**THE TASK**
Please take the lines from the one holding "unfold record_client_rejection. repeat" through the one holding "Definition calm_ops : list" in the data below and copy them exactly.

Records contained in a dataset
== == ==
Lemma alert_firm `{HashOrder} l host kind now :
  (record_client_rejection l host kind now).2 = true →
  firm_pin (lookup_key host) now (record_client_rejection l host kind now).1.
Proof.
  unfold record_client_rejection. repeat case_match; try done. intros _.
  split_and!; simpl; [by rewrite lookup_insert_eq|..];
    intros (e & He & [_ Hne]%elem_of_vec_retain)%list_elem_of_fmap; by case_bool_decide.
Qed.

(** A pin learned from two alerts stays through every sequence of events (alerts, upstream
    failures, silent refusals, bursts, completed handshakes, network changes) for as long as
    it is live and is not forgotten by name: no burst and no network change takes it back. *)
Theorem alert_pin_stays `{HashOrder} l host kind now ops :
  (record_client_rejection l host kind now).2 = true →
  Forall (respects (lookup_key host) now) ops →
  pins (run (record_client_rejection l host kind now).1 ops) !! lookup_key host = Some now.
Proof. intros Hf%alert_firm Ho. by apply (run_firm _ _ _ _ Ho Hf). Qed.

Definition calm_ops : list op :=
  [OpNetworkChange 210; OpSilentRefusal (lit "a.test") 220; OpSilentRefusal (lit "b.test") 220;
   OpSilentRefusal (lit "c.test") 220; OpSilentRefusal (lit "d.test") 220;
   OpUpstreamUntrusted (lit "e.test") 221; OpClientRejection (lit "f.test") DecryptError 222;
   OpInterceptedHandshake example_host 223; OpForgetPins [lit "a.test"]].

Lemma alert_pin_stays_witness :
  pins (run (record_client_rejection rejected_once example_host UnknownCa 200).1 calm_ops)
    !! lookup_key example_host = Some 200.
Proof.
  apply (alert_pin_stays rejected_once example_host UnknownCa 200 calm_ops).
  - vm_compute. reflexivity.
  - apply (bool_decide_unpack _). vm_compute. exact I.
Defined.

(** ** Memory *)

(** In every state that any sequence of events reaches from a start with any saved pins,
    each of the six maps that remote hosts can fill holds at most 1024 hosts, whatever the
    iteration order of the hash maps. *)
Theorem learning_memory_bounded `{HashOrder} l : reachable l → learning_bounded l.
Proof. apply reachable_bounded. Qed.

Lemma learning_memory_bounded_witness :
  learning_bounded (run (set_pins ∅ Learning_default) calm_ops).
Proof. apply (learning_memory_bounded _). apply reachable_run. by exists ∅. Defined.
Lemma glob_match_reverse_1 g t : glob_match g t → glob_match (reverse g) (reverse t).
Proof.
  induction 1 as [|g t _ IH|g x t _ IH|b g x t Hb Hx _ IH]; rewrite ?reverse_cons in *.
  - constructor.
  - apply glob_match_app. exists (reverse t), []. rewrite app_nil_r.
    split_and!; auto using glob_match_star_any.
  - apply glob_match_app in IH as (t1 & t2 & Ht & H1 & H2). apply glob_match_app.
    exists t1, (t2 ++ [x]). rewrite app_assoc, <-Ht. auto using glob_match_star_any.
  - apply glob_match_app. exists (reverse t), [x]. split_and!; [done..|].
    apply gm_byte; [done|done|constructor].
Qed.

Lemma glob_match_reverse g t : glob_match (reverse g) (reverse t) ↔ glob_match g t.
Proof.
  split; [|apply glob_match_reverse_1]. intros Hm%glob_match_reverse_1.
  by rewrite !reverse_involutive in Hm.
Qed.

(** A glob with no star matches only itself. *)
Lemma glob_match_literal g t : STAR ∉ g → glob_match g t ↔ to_ascii_lowercase t = g.
Proof.
  revert t. induction g as [|b g IH]; intros t Hs.
  { by rewrite glob_match_nil_glob, to_lower_nil_iff. }
  apply not_elem_of_cons in Hs as [Hb Hs]. rewrite glob_match_byte by done.
  setoid_rewrite IH; [|done]. split.
  - intros (x & t' & -> & -> & <-). done.
  - destruct t as [|x t]; [done|]. csimpl. intros [= <- <-]. eauto.
Qed.

Lemma before_star_spec g :
  (STAR ∉ before_star g) ∧ (g = before_star g ∨ ∃ rest, g = before_star g ++ STAR :: rest).
Proof.
  induction g as [|b g [IH1 IH2]]; simpl; [split; [set_solver|by left]|].
  destruct (Z.eqb_spec b STAR) as [->|Hb]; [split; [set_solver|right; by eexists]|].
  split; [set_solver|]. destruct IH2 as [<-|(rest & Hr)]; [by left|right].
  exists rest. by rewrite Hr at 1.
Qed.

(** What a glob matches starts with its head and ends with its tail. *)
Lemma glob_match_head g t : glob_match g t → ∃ r, to_ascii_lowercase t = before_star g ++ r.
Proof.
  destruct (before_star_spec g) as [Hn [Hg|(rest & Hg)]]; rewrite Hg at 1.
  - intros Hm%glob_match_literal; [|done]. exists []. by rewrite app_nil_r.
  - intros (t1 & t2 & -> & H1%glob_match_literal & _)%glob_match_app; [|done].
    exists (to_ascii_lowercase t2). by rewrite to_lower_app, H1.
Qed.

Lemma to_lower_reverse t : to_ascii_lowercase (reverse t) = reverse (to_ascii_lowercase t).
Proof. apply fmap_reverse. Qed.

Lemma glob_match_tail g t : glob_match g t →
  ∃ r, reverse (to_ascii_lowercase t) = before_star (reverse g) ++ r.
Proof. intros Hm%glob_match_reverse%glob_match_head. by rewrite to_lower_reverse in Hm. Qed.

(** The parents of a host end it. *)
Lemma elem_of_parents host name : name ∈ parents host ↔ ∃ p, host = p ++ DOT :: name.
Proof. apply elem_of_after_each. Qed.

Lemma Pattern_matches_spec p host :
  Pattern_matches p host = true ↔
  glob_match (glob p) host ∨
  (pattern_parents p = true ∧ ∃ name, name ∈ parents host ∧ glob_match (glob p) name).
Proof.
  unfold Pattern_matches. rewrite orb_true_iff, andb_true_iff, glob_matches_spec, existsb_Exists.
  by setoid_rewrite glob_matches_spec.
Qed.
== == ==
**RESULT BELOW**
  unfold record_client_rejection. repeat case_match; try done. intros _.
  split_and!; simpl; [by rewrite lookup_insert_eq|..];
    intros (e & He & [_ Hne]%elem_of_vec_retain)%list_elem_of_fmap; by case_bool_decide.
Qed.

(** A pin learned from two alerts stays through every sequence of events (alerts, upstream
    failures, silent refusals, bursts, completed handshakes, network changes) for as long as
    it is live and is not forgotten by name: no burst and no network change takes it back. *)
Theorem alert_pin_stays `{HashOrder} l host kind now ops :
  (record_client_rejection l host kind now).2 = true →
  Forall (respects (lookup_key host) now) ops →
  pins (run (record_client_rejection l host kind now).1 ops) !! lookup_key host = Some now.
Proof. intros Hf%alert_firm Ho. by apply (run_firm _ _ _ _ Ho Hf). Qed.

Definition calm_ops : list op :=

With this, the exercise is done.